Kylie Jenner, uma das vozes mais influentes da moda na atualidade, posou para a Acne Studios com peças intencionalmente cobertas de barro. A escolha levanta um questionamento: usado por pessoas brancas e privilegiadas, o sujo se torna aceitável? A aposta, que banaliza a pobreza, conquistou até influencers do Brasil. Entre as adeptas, estão Malu Borges e Isabella Scherer.
Pode-se dizer que o jeans sujo é uma evolução dos clássicos jeans rasgados, que ganharam força no mercado nos anos 1970, como símbolo de rebeldia da juventude principalmente no movimento punk e no rock ‘n’ roll.
Contudo, atualmente, contra o que a classe que gasta milhares de dólares em calças deterioradas se revolta? Com certeza, não se trata de rebeldia. Em casos como esse, as peças deixam de ter um papel crítico e político e alcançam a superficialidade da qual a moda não deveria fazer parte, desconsiderando o papel como expressão artística.
Sujeira além da calça
Muitos problemas são apontam nos controversos lançamentos da Balenciaga, que chegou a se envolver em uma polêmica de pornografia infantil, mas que nunca deixa de gerar cliques quando uma nova peça é revelada. Afinal, “falem bem ou falem mal, mas falem de mim”.

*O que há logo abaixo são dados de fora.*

(* ===== verification/Text.v ===== *)
(** * Text the way the standard library reads it

    Rust's strings are byte strings that hold UTF-8.  This file models what the service uses of
    them: the UTF-8 validity check, trimming of Unicode whitespace, splitting on a byte and the
    ASCII classes.  The validity check is proved to accept exactly the encodings of sequences of
    scalar values. *)

From Stdlib Require Import String.
From stdpp Require Import strings.
From S2P Require Import Prelude Types.

(** ** UTF-8 *)

(** [core::str::from_utf8(bytes).is_ok()]: the well-formed byte sequences of the Unicode standard. *)
Definition continuation (b : byte) : bool := bool_decide (128 <= bval b < 192).

Definition second_of_3 (first second : Z) : bool :=
  if decide (first = 224) then bool_decide (160 <= second < 192)
  else if decide (first = 237) then bool_decide (128 <= second < 160)
  else bool_decide (128 <= second < 192).

Definition second_of_4 (first second : Z) : bool :=
  if decide (first = 240) then bool_decide (144 <= second < 192)
  else if decide (first = 244) then bool_decide (128 <= second < 144)
  else bool_decide (128 <= second < 192).

Fixpoint valid_utf8 (bytes : list byte) : bool :=
  match bytes with
  | [] => true
  | b0 :: r0 =>
      if decide (bval b0 < 128) then valid_utf8 r0 else
      match r0 with
      | [] => false
      | b1 :: r1 =>
          if decide (194 <= bval b0 < 224) then continuation b1 && valid_utf8 r1 else
          match r1 with
          | [] => false
          | b2 :: r2 =>
              if decide (224 <= bval b0 < 240)
              then second_of_3 (bval b0) (bval b1) && continuation b2 && valid_utf8 r2 else
              match r2 with
              | [] => false
              | b3 :: r3 =>
                  bool_decide (240 <= bval b0 < 245) && second_of_4 (bval b0) (bval b1)
                  && continuation b2 && continuation b3 && valid_utf8 r3
              end
          end
      end
  end.

(** The reference: scalar values and their encodings. *)
Definition scalar (c : Z) : Prop := 0 <= c < 55296 \/ 57344 <= c < 1114112.

Definition encode (c : Z) : list byte :=
  if decide (c < 128) then [byte_of_Z c]
  else if decide (c < 2048) then [byte_of_Z (192 + c / 64); byte_of_Z (128 + c mod 64)]
  else if decide (c < 65536) then
    [byte_of_Z (224 + c / 4096); byte_of_Z (128 + (c / 64) mod 64); byte_of_Z (128 + c mod 64)]
  else
    [byte_of_Z (240 + c / 262144); byte_of_Z (128 + (c / 4096) mod 64);
     byte_of_Z (128 + (c / 64) mod 64); byte_of_Z (128 + c mod 64)].

Lemma bval_small z : 0 <= z < 256 -> bval (byte_of_Z z) = z.
Proof. intros H. rewrite bval_of_Z. by apply Z.mod_small. Qed.

Lemma byte_of_small z b : bval b = z -> byte_of_Z z = b.
Proof. intros <-. apply byte_of_bval. Qed.

(** The digits of a scalar value in base 64. *)
Lemma base64_digits c :
  0 <= c < 1114112 ->
  0 <= c mod 64 < 64 /\ 0 <= (c / 64) mod 64 < 64 /\ 0 <= (c / 4096) mod 64 < 64 /\
  c = 64 * (c / 64) + c mod 64 /\ c / 64 = 64 * (c / 4096) + (c / 64) mod 64 /\
  c / 4096 = 64 * (c / 262144) + (c / 4096) mod 64 /\ 0 <= c / 262144.
Proof.
  intros Hc. replace 4096 with (64 * 64) by lia. replace 262144 with (64 * 64 * 64) by lia.
  rewrite <- !Z.div_div by lia.
  pose proof (Z.div_mod c 64). pose proof (Z.div_mod (c / 64) 64). pose proof (Z.div_mod (c / 64 / 64) 64).
  pose proof (Z.mod_pos_bound c 64). pose proof (Z.mod_pos_bound (c / 64) 64).
  pose proof (Z.mod_pos_bound (c / 64 / 64) 64).
  pose proof (Z.div_pos (c / 64 / 64) 64). pose proof (Z.div_pos (c / 64) 64). pose proof (Z.div_pos c 64). lia.
Qed.

Lemma valid_utf8_encode c rest : scalar c -> valid_utf8 (encode c ++ rest) = valid_utf8 rest.
Proof.
  intros Hc. assert (Hr : 0 <= c < 1114112) by (unfold scalar in Hc; lia).
  destruct (base64_digits c Hr) as (H0 & H1 & H2 & E0 & E1 & E2 & H3).
  revert Hc. unfold scalar, encode. intros Hc.
  repeat case_decide; cbn [app valid_utf8]; rewrite !bval_small by lia;
    unfold continuation, second_of_3, second_of_4; rewrite ?bval_small by lia;
    repeat (first [rewrite decide_True by lia | rewrite decide_False by lia]).
  - done.
  - by rewrite bool_decide_true by lia.
  - rewrite (bool_decide_true (128 <= 128 + c mod 64 < 192)) by lia. rewrite andb_true_r.
    repeat case_decide; by rewrite bool_decide_true by lia.
  - rewrite (bool_decide_true (128 <= 128 + c mod 64 < 192)) by lia.
    rewrite (bool_decide_true (128 <= 128 + (c / 64) mod 64 < 192)) by lia.
    rewrite (bool_decide_true (240 <= 240 + c / 262144 < 245)) by lia. rewrite !andb_true_r, andb_true_l.
    repeat case_decide; by rewrite bool_decide_true by lia.
Qed.

Lemma base64_join q r : 0 <= r < 64 -> (64 * q + r) / 64 = q /\ (64 * q + r) mod 64 = r.
Proof.
  intros H. rewrite Z.add_comm, Z.mul_comm. rewrite Z.div_add, Z.mod_add by lia.
  by rewrite Z.div_small, Z.mod_small by lia.
Qed.

Lemma encode_1 b : bval b < 128 -> [b] = encode (bval b).
Proof. intros H. unfold encode. rewrite decide_True by done. by rewrite byte_of_bval. Qed.

Lemma encode_2 b0 b1 :
  194 <= bval b0 < 224 -> 128 <= bval b1 < 192 ->
  [b0; b1] = encode (64 * (bval b0 - 192) + (bval b1 - 128)).
Proof.
  intros H0 H1. destruct (base64_join (bval b0 - 192) (bval b1 - 128)) as [Ed Em]; [lia|].
  unfold encode. rewrite decide_False, decide_True by lia. rewrite Ed, Em.
  by rewrite !Zplus_minus, !byte_of_bval.
Qed.

Lemma encode_3 b0 b1 b2 c :
  c = 64 * (64 * (bval b0 - 224) + (bval b1 - 128)) + (bval b2 - 128) ->
  128 <= bval b1 < 192 -> 128 <= bval b2 < 192 -> 2048 <= c < 65536 -> [b0; b1; b2] = encode c.
Proof.
  intros Ec H1 H2 Hc. destruct (base64_join (bval b0 - 224) (bval b1 - 128)) as [Ed1 Em1]; [lia|].
  destruct (base64_join (64 * (bval b0 - 224) + (bval b1 - 128)) (bval b2 - 128)) as [Ed2 Em2]; [lia|].
  rewrite <- Ec in Ed2, Em2. rewrite <- Ed2 in Ed1, Em1. rewrite Z.div_div in Ed1 by lia.
  unfold encode. rewrite 2 decide_False, decide_True by lia.
  rewrite Em2, Em1. change 4096 with (64 * 64). rewrite Ed1. by rewrite !Zplus_minus, !byte_of_bval.
Qed.

Lemma encode_4 b0 b1 b2 b3 c :
  c = 64 * (64 * (64 * (bval b0 - 240) + (bval b1 - 128)) + (bval b2 - 128)) + (bval b3 - 128) ->
  128 <= bval b1 < 192 -> 128 <= bval b2 < 192 -> 128 <= bval b3 < 192 -> 65536 <= c ->
  [b0; b1; b2; b3] = encode c.
Proof.
  intros Ec H1 H2 H3 Hc. destruct (base64_join (bval b0 - 240) (bval b1 - 128)) as [Ed1 Em1]; [lia|].
  destruct (base64_join (64 * (bval b0 - 240) + (bval b1 - 128)) (bval b2 - 128)) as [Ed2 Em2]; [lia|].
  destruct (base64_join (64 * (64 * (bval b0 - 240) + (bval b1 - 128)) + (bval b2 - 128)) (bval b3 - 128))
    as [Ed3 Em3]; [lia|].
  rewrite <- Ec in Ed3, Em3. rewrite <- Ed3 in Ed2, Em2. rewrite <- Ed2 in Ed1, Em1.
  rewrite !Z.div_div in Ed1 by lia. change (64 * (64 * 64)) with (64 * 64 * 64) in Ed1. rewrite !Z.div_div in Em1 by lia.
  unfold encode. rewrite 3 decide_False by lia. change 4096 with (64 * 64). change 262144 with (64 * 64 * 64).
  rewrite Em3, Em2, Em1, Ed1. by rewrite !Zplus_minus, !byte_of_bval.
Qed.

Lemma second_of_3_true x y :
  second_of_3 x y = true ->
  128 <= y < 192 /\ (x = 224 -> 160 <= y) /\ (x = 237 -> y < 160).
Proof. unfold second_of_3. repeat case_decide; intros Hy%bool_decide_eq_true; lia. Qed.

Lemma second_of_4_true x y :
  second_of_4 x y = true ->
  128 <= y < 192 /\ (x = 240 -> 144 <= y) /\ (x = 244 -> y < 144).
Proof. unfold second_of_4. repeat case_decide; intros Hy%bool_decide_eq_true; lia. Qed.

(** The first character of a valid text. *)
Lemma valid_utf8_head b l :
  valid_utf8 (b :: l) = true ->
  exists c rest, scalar c /\ b :: l = encode c ++ rest /\ valid_utf8 rest = true.
Proof.
  pose proof (bval_range b) as Hb. cbn [valid_utf8]. unfold scalar. case_decide as Ha.
  { intros Hl. exists (bval b), l. rewrite <- encode_1 by done. split; [lia|done]. }
  destruct l as [|b1 l]; [done|]. case_decide as H2.
  { intros [Hc%bool_decide_eq_true Hl]%andb_true_iff.
    exists (64 * (bval b - 192) + (bval b1 - 128)), l. rewrite <- encode_2 by done. split; [lia|done]. }
  destruct l as [|b2 l]; [done|]. case_decide as H3.
  { rewrite !andb_true_iff. intros [[Hs%second_of_3_true Hc%bool_decide_eq_true] Hl].
    exists (64 * (64 * (bval b - 224) + (bval b1 - 128)) + (bval b2 - 128)), l.
    rewrite <- (encode_3 b b1 b2) by (done || lia). split; [lia|done]. }
  destruct l as [|b3 l]; [done|]. rewrite !andb_true_iff.
  intros [[[[H4%bool_decide_eq_true Hs%second_of_4_true] Hc%bool_decide_eq_true] Hd%bool_decide_eq_true] Hl].
  exists (64 * (64 * (64 * (bval b - 240) + (bval b1 - 128)) + (bval b2 - 128)) + (bval b3 - 128)), l.
  rewrite <- (encode_4 b b1 b2 b3) by (done || lia). split; [lia|done].
Qed.

Definition utf8_text (bytes : list byte) : Prop :=
  exists cs, Forall scalar cs /\ bytes = concat (encode <$> cs).

(** The check accepts exactly the encodings of texts. *)
Lemma valid_utf8_iff bytes : valid_utf8 bytes = true <-> utf8_text bytes.
Proof.
  split.
  - remember (length bytes) as n eqn:En. revert bytes En.
    induction n as [n IH] using lt_wf_ind; intros [|b l] En Hv; [by exists []|].
    apply valid_utf8_head in Hv as (c & rest & Hc & E & Hr).
    assert (Hne : encode c <> []) by (unfold encode; repeat case_decide; done).
    destruct (IH (length rest)) with (bytes := rest) as (cs & Hcs & ->); [|done|done|].
    { apply (f_equal length) in E. rewrite length_app in E. rewrite En, E.
      destruct (encode c); [done|]. simpl. lia. }
    exists (c :: cs). split; [by constructor|done].
  - intros (cs & Hcs & ->). induction Hcs as [|c cs Hc _ IH]; [done|]. cbn [fmap list_fmap concat].
    by rewrite valid_utf8_encode.
Qed.

(** ** Trimming *)

(** The characters with the Unicode property White_Space. *)
Definition white_points : list Z :=
  [9; 10; 11; 12; 13; 32; 133; 160; 5760; 8192; 8193; 8194; 8195; 8196; 8197; 8198; 8199; 8200;
   8201; 8202; 8232; 8233; 8239; 8287; 12288].
Definition white_chars : list (list byte) := encode <$> white_points.

(** Without one of the given characters at its start. *)
Definition strip_char (chars : list (list byte)) (l : list byte) : option (list byte) :=
  head (omap (fun p => if decide (take (length p) l = p) then Some (drop (length p) l) else None) chars).

Fixpoint strip (chars : list (list byte)) (fuel : nat) (l : list byte) : list byte :=
  match fuel, strip_char chars l with
  | S fuel', Some rest => strip chars fuel' rest
  | _, _ => l
  end.

(** [str::trim]. *)
Definition trim_start (l : list byte) : list byte := strip white_chars (length l) l.
Definition trim_end (l : list byte) : list byte :=
  reverse (strip (reverse <$> white_chars) (length l) (reverse l)).
Definition trim (l : list byte) : list byte := trim_end (trim_start l).

Lemma strip_char_Some chars l rest :
  strip_char chars l = Some rest -> exists p, p ∈ chars /\ l = p ++ rest.
Proof.
  unfold strip_char. intros Hh. assert (Hin : rest ∈ omap (fun p =>
    if decide (take (length p) l = p) then Some (drop (length p) l) else None) chars).
  { destruct (omap _ chars); [done|]. injection Hh as ->. apply list_elem_of_here. }
  apply list_elem_of_omap in Hin as (p & Hp & E). case_decide as Ht; [|done]. injection E as <-.
  exists p. split; [done|]. by rewrite <- Ht at 1; rewrite take_drop.
Qed.

Lemma strip_char_None chars l : strip_char chars l = None -> forall p rest, p ∈ chars -> l <> p ++ rest.
Proof.
  unfold strip_char. intros Hh p rest Hp ->. assert (Hin : rest ∈ omap (fun q =>
    if decide (take (length q) (p ++ rest) = q) then Some (drop (length q) (p ++ rest)) else None) chars).
  { apply list_elem_of_omap. exists p. split; [done|].
    by rewrite take_app_length, decide_True, drop_app_length by (by rewrite ?take_app_length). }
  destruct (omap _ chars); [by apply not_elem_of_nil in Hin|done].
Qed.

Em 2022, a grife espanhola lançou o tênis Paris Sneaker, com estética desbotada, envelhecida e até com furos. À época, a internet se revoltou com o lançamento, sendo quase unânimes as opiniões negativas. Já os jeans sujos, por outro lado, vem sendo usado por muita gente, até mesmo por pessoas com visibilidade na moda, como influencers que acumulam milhões de seguidores.

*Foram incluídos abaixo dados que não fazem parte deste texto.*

(* ===== verification/Api.v ===== *)
(** * The read API (crates/tandem-verifier/src/api.rs)

    The handlers that do more than forward a query: readiness, the object, carrier and event
    lookups, and the agreement endpoint with its gates.  A handler's reads of the database happen
    one after the other while the worker may commit between them, so each read has its own
    database and its own fate. *)

From Stdlib Require Import String.
From stdpp Require Import strings.
From S2P Require Import Prelude Types Marker Roots Reducer Validators Steps Invariant Chain Reach EventLog Store StoreInv Commit Queries Ingest IngestInv Signer.

(** [ApiError], by its status code. *)
Inductive ApiError := BadRequest | NotFound | ConflictError | ServiceUnavailable | InternalError.

(** The entries of [failures] in [readiness]. *)
Inductive Failure :=
| PostgresUnavailable
| CoreGateFailed
| CoreUnavailable
| InitNotCanonical
| InitFailed (r : Reason)
| StateUnavailable
| CatchingUp
| PassFailed
| BehindCore.

Section Api.
Context {JV : Type} {P : Primitives} `{!HexCodec, !AgreementCrypto}.
Context `{!Json JV Binding, !Json JV ChainState, !Json JV BlockDelta, !Json JV Event,
          !Json JV ObjectState, !Json JV TxView}.

(** What one request meets: the worker's health, the node, and the database at its [n]-th read. *)
Record ApiState := mkApi {
  api_binding : Binding;
  api_signer : AgreementSigner;
  api_health : WorkerHealth;
  api_source : BlockSource;
  api_db : nat -> Db JV;
  api_io : nat -> Io;
}.

Definition internal {E A} (r : res E A) : res ApiError A :=
  match r with Ok a => Ok a | Err _ => Err InternalError | Panic => Panic end.

(** A read that is not a transaction. *)
Definition read {A} (st : ApiState) (n : nat) (f : Db JV -> res StoreError A) : res StoreError A :=
  match api_io st n with IoOk => f (api_db st n) | _ => Err DbFailure end.

Definition parse_hash (value : string) : res ApiError Hash32 := ok_or BadRequest (from_hex value).

(** [object] and [carrier]. *)
Definition api_object (st : ApiState) (key : string) : res ApiError JV :=
  let? k := parse_hash key in
  let? v := internal (read st 0 (fun db => Ok (query_object db k))) in
  ok_or NotFound v.

Definition api_carrier (st : ApiState) (txid : string) (vout : Z) : res ApiError JV :=
  let? wire := ok_or BadRequest (wire_hash txid) in
  let? v := internal (read st 0 (fun db => Ok (query_carrier db wire vout))) in
  ok_or NotFound v.

(** [events]. *)
Definition api_events (st : ApiState) (height : option Z) (key : option string) : res ApiError (list JV) :=
  let? k := match key with
            | Some value => let? h := parse_hash value in Ok (Some h)
            | None => Ok None
            end in
  internal (read st 0 (fun db => query_events db height k)).

Definition is_active (s : ChainState) : bool :=
  match protocol_status s with PActive _ _ _ => true | _ => false end.

Definition worker_busy (h : WorkerHealth) : bool :=
  catching_up h || match last_error h with Some _ => true | None => false end.

(** [agreement]. *)
Definition api_agreement (st : ApiState) (height : Z) : res ApiError AgreementEnvelope :=
  fail_if (worker_busy (api_health st) = true) with ServiceUnavailable;
  let? status := internal (src_status (api_source st)) in
  fail_if (ready_for status (network (api_binding st)) = false) with ServiceUnavailable;
  let? chain_state := internal (load_state (api_io st 0) (api_db st 0)).2 in
  fail_if (is_active chain_state = false \/ tip_height chain_state <> Some (cs_blocks status)
           \/ height > cs_blocks status) with ServiceUnavailable;
  let? found := internal (read st 1 (fun db => roots_at db height)) in
  let? persisted := ok_or NotFound found in
  let? canonical_hash := internal (src_block_hash (api_source st) height) in
  fail_if (canonical_hash <> hr_block_hash persisted.1) with ConflictError;
  internal (sign (api_signer st) (from_roots (protocol_id (api_binding st)) persisted.1 persisted.2)).

(** [readiness]: the list of failures; the service is ready when there are none. *)
Definition core_failures (st : ApiState) : res ApiError (list Failure * option CoreStatus) :=
  match src_status (api_source st) with
  | Ok status =>
      Ok (if ready_for status (network (api_binding st)) then [] else [CoreGateFailed], Some status)
  | Err _ => Ok ([CoreUnavailable], None)
  | Panic => Panic
  end.

Definition state_failures (st : ApiState) : res ApiError (list Failure * option ChainState) :=
  match (load_state (api_io st 1) (api_db st 1)).2 with
  | Ok s =>
      Ok (match protocol_status s with
          | AwaitingInit => [InitNotCanonical]
          | FailedInit reason _ => [InitFailed reason]
          | PActive _ _ _ => []
          end, Some s)
  | Err _ => Ok ([StateUnavailable], None)
  | Panic => Panic
  end.

Definition lag_failures (core : option CoreStatus) (s : option ChainState) : list Failure :=
  match core, s with
  | Some status, Some s => if decide (tip_height s <> Some (cs_blocks status)) then [BehindCore] else []
  | _, _ => []
  end.

Definition api_readiness (st : ApiState) : res ApiError (list Failure) :=
  let pg := match api_io st 0 with IoOk => [] | _ => [PostgresUnavailable] end in
  let? core := core_failures st in
  let? state := state_failures st in
  let h := api_health st in
  Ok (pg ++ core.1 ++ state.1 ++ (if catching_up h then [CatchingUp] else [])
     ++ (match last_error h with Some _ => [PassFailed] | None => [] end) ++ lag_failures core.2 state.2).

(** ** Theorems *)

Lemma internal_Ok {E A} (r : res E A) a : internal r = Ok a <-> r = Ok a.
Proof. destruct r; naive_solver. Qed.

Lemma read_Ok {A} st n (f : Db JV -> res StoreError A) a :
  read st n f = Ok a <-> api_io st n = IoOk /\ f (api_db st n) = Ok a.
Proof. unfold read. destruct (api_io st n); naive_solver. Qed.

(** What a signed envelope means. *)
Lemma agreement_signed st height envelope b chain0 s0 chain1 s1 :
  api_binding st = b -> db_ok b chain0 (api_db st 0) s0 -> db_ok b chain1 (api_db st 1) s1 ->
  api_agreement st height = Ok envelope ->
  (worker_busy (api_health st) = false /\ is_active s0 = true /\
   exists status, src_status (api_source st) = Ok status /\ ready_for status (network b) = true /\
     blk_height <$> head chain0 = Some (cs_blocks status) /\ height <= cs_blocks status) /\
  verify envelope (verifying_key (signing_key (api_signer st))) = Ok tt /\
  exists ds d release, connect_all (reverse chain1) (new_state b) = (s1, Ok ds) /\ d ∈ ds /\
    bd_height d = height /\ src_block_hash (api_source st) height = Ok (hr_block_hash (bd_roots d)) /\
    ae_tuple envelope = from_roots (protocol_id b) (bd_roots d) release.
Proof.
  intros <- Hdb0 Hdb1. unfold api_agreement. rewrite fail_if_Ok. intros [Hbusy Ha].
  apply rbind_Ok in Ha as (status & Es & Ha). rewrite internal_Ok in Es. rewrite fail_if_Ok in Ha.
  destruct Ha as [Hready Ha]. apply rbind_Ok in Ha as (s & El & Ha). rewrite internal_Ok in El.
  destruct (load_state_Some _ _ _ _ _ _ Hdb0 El) as [[= ->]|[e ?]]; [|done].
  rewrite fail_if_Ok in Ha. destruct Ha as [Hgate Ha].
  apply rbind_Ok in Ha as (found & Ef & Ha). rewrite internal_Ok, read_Ok in Ef. destruct Ef as [_ Ef].
  apply rbind_Ok in Ha as ([roots release] & Ep & Ha). rewrite ok_or_Ok in Ep. subst found.
  apply rbind_Ok in Ha as (hash & Eh & Ha). rewrite internal_Ok in Eh. rewrite fail_if_Ok in Ha. destruct Ha as [Hhash Ha].
  rewrite internal_Ok in Ha. apply sign_verifies in Ha as (Hv & Et & _).
  destruct (roots_replay _ _ _ _ Hdb1) as (ds & Hc & Hroots).
  destruct (proj1 (Hroots height roots)) as (d & Hd & Ebh & Er); [by exists release|].
  pose proof (journal_tip_height _ _ _ _ _ (dk_journal _ _ _ _ Hdb0)) as (Eth & _).
  split_and!.
  - by apply not_true_is_false.
  - destruct (is_active s0); [done|]. destruct Hgate. by left.
  - exists status. split_and!; [done|by apply not_false_is_true| |].
    + rewrite <- Eth. apply dec_stable. intros Hn. apply Hgate. by right; left.
    + apply Z.le_ngt. intros Hn. apply Hgate. right; right. lia.
  - exact Hv.
  - exists ds, d, release. split_and!; [done..| |].
    + rewrite Eh, Er. f_equal. by apply dec_stable.
    + by rewrite Et, Er.
Qed.

(** C25: a signature is issued only for a root tuple that the replay of the stored chain computes
    at the requested height, whose block the node confirms at that height, while the worker is
    idle and the stored tip is the node's; and it verifies under the signer's public key. *)
Theorem agreement_sound st height envelope b chain0 s0 chain1 s1 :
  api_binding st = b -> db_ok b chain0 (api_db st 0) s0 -> db_ok b chain1 (api_db st 1) s1 ->
  api_agreement st height = Ok envelope ->
  (worker_busy (api_health st) = false /\ is_active s0 = true /\
   exists status, src_status (api_source st) = Ok status /\ ready_for status (network b) = true /\
     blk_height <$> head chain0 = Some (cs_blocks status) /\ height <= cs_blocks status) /\
  verify envelope (verifying_key (signing_key (api_signer st))) = Ok tt /\
  exists ds d release, connect_all (reverse chain1) (new_state b) = (s1, Ok ds) /\ d ∈ ds /\
    bd_height d = height /\ src_block_hash (api_source st) height = Ok (hr_block_hash (bd_roots d)) /\
    ae_tuple envelope = from_roots (protocol_id b) (bd_roots d) release.
Proof. apply agreement_signed. Qed.

(** When the probe passes. *)
Lemma readiness_iff st b chain s :
  api_binding st = b -> db_ok b chain (api_db st 1) s ->
  api_readiness st = Ok [] <->
  api_io st 0 = IoOk /\ api_io st 1 = IoOk /\
  (exists status, src_status (api_source st) = Ok status /\ ready_for status (network b) = true /\
     tip_height s = Some (cs_blocks status)) /\
  is_active s = true /\ worker_busy (api_health st) = false.
Proof.
  intros <- Hdb. pose proof (load_state_stored _ _ _ _ Hdb) as Hl.
  pose proof (load_state_Some _ (api_io st 1) _ _ _ _ Hdb eq_refl) as Hany.
  unfold api_readiness, core_failures, state_failures, lag_failures, is_active, worker_busy.
  destruct (src_status (api_source st)) as [status|e|]; cbn [rbind].
  2: split; [|by intros (_ & _ & (? & ? & _) & _)]; destruct Hany as [->|[e' ->]]; cbn; by destruct (api_io st 0).
  2: split; [done|by intros (_ & _ & (? & ? & _) & _)].
  destruct (api_io st 1); [rewrite Hl|by split; [destruct (api_io st 0), (ready_for _ _)|intros (_ & ? & _)]..].
  cbn [rbind fst snd].
  destruct (api_io st 0); [|by split; [|intros [? _]]..].
  destruct (ready_for status (network (api_binding st))) eqn:Ere;
    [|split; [done|]; intros (_ & _ & (? & [= <-] & ? & _) & _); congruence].
  destruct (protocol_status s); [by split; [|intros (_ & _ & _ & ? & _)]| |by split; [|intros (_ & _ & _ & ? & _)]].
  destruct (catching_up (api_health st)), (last_error (api_health st));
    [by split; [|intros (_ & _ & _ & _ & ?)]..|].
  cbn. destruct (decide (tip_height s <> Some (cs_blocks status))) as [Et|Et].
  - split; [done|]. intros (_ & _ & (? & [= <-] & _ & ?) & _). done.
  - split; [|done]. intros _. split_and!; try done. exists status. by apply dec_stable in Et.
Qed.

(** The carrier endpoint takes a transaction id in display order and answers from the
    reducer's index: on a canonical chain it returns an object exactly for a live carrier. *)
Lemma carrier_endpoint_exact st b g chain s txid vout v :
  db_ok b chain (api_db st 0) s -> reachable b g s -> api_io st 0 = IoOk ->
  api_carrier st (display_hash txid) vout = Ok v <->
  exists k o, active s !! OutPoint txid vout = Some k /\ objects s !! k = Some o /\ v = to_value o.
Proof.
  intros Hdb Hr Hio. unfold api_carrier. rewrite wire_display. cbn. unfold read. rewrite Hio. cbn.
  rewrite ok_or_Ok. by eapply query_carrier_iff.
Qed.
End Api.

São pessoas que detêm inegável privilégio econômico, unicamente com o qual têm o poder de adquirir as peças, e simulam a realidade de quem tem a calça suja não por luxo ou moda, e sim por consequência de árduas condições de trabalho e pouca liberdade financeira.
Para esses, usar a calça suja não é uma escolha, não há um closet com roupas de diferentes estilos: é a única saída. Vestir roupas que parecem sujas voluntariamente e transformar isso em estética é sinal de insensibilidade com quem enfrenta condições de trabalho difíceis ou não têm escolha a não ser usar roupas desgastadas devido a circunstâncias econômicas.
Como arte, a moda deve transcender a estética e cumprir um papel social e político. Como as calças sujas, tendências que viralizam por meio das redes sociais podem negligenciar essa função e revelar uma desconexão social entre diferentes grupos. O limite entre o bonito, o inovador e o insensível deve ser melhor delimitado, e é papel de pessoas com influência na indústria de promover a reflexão e a responsabilidade nesse meio.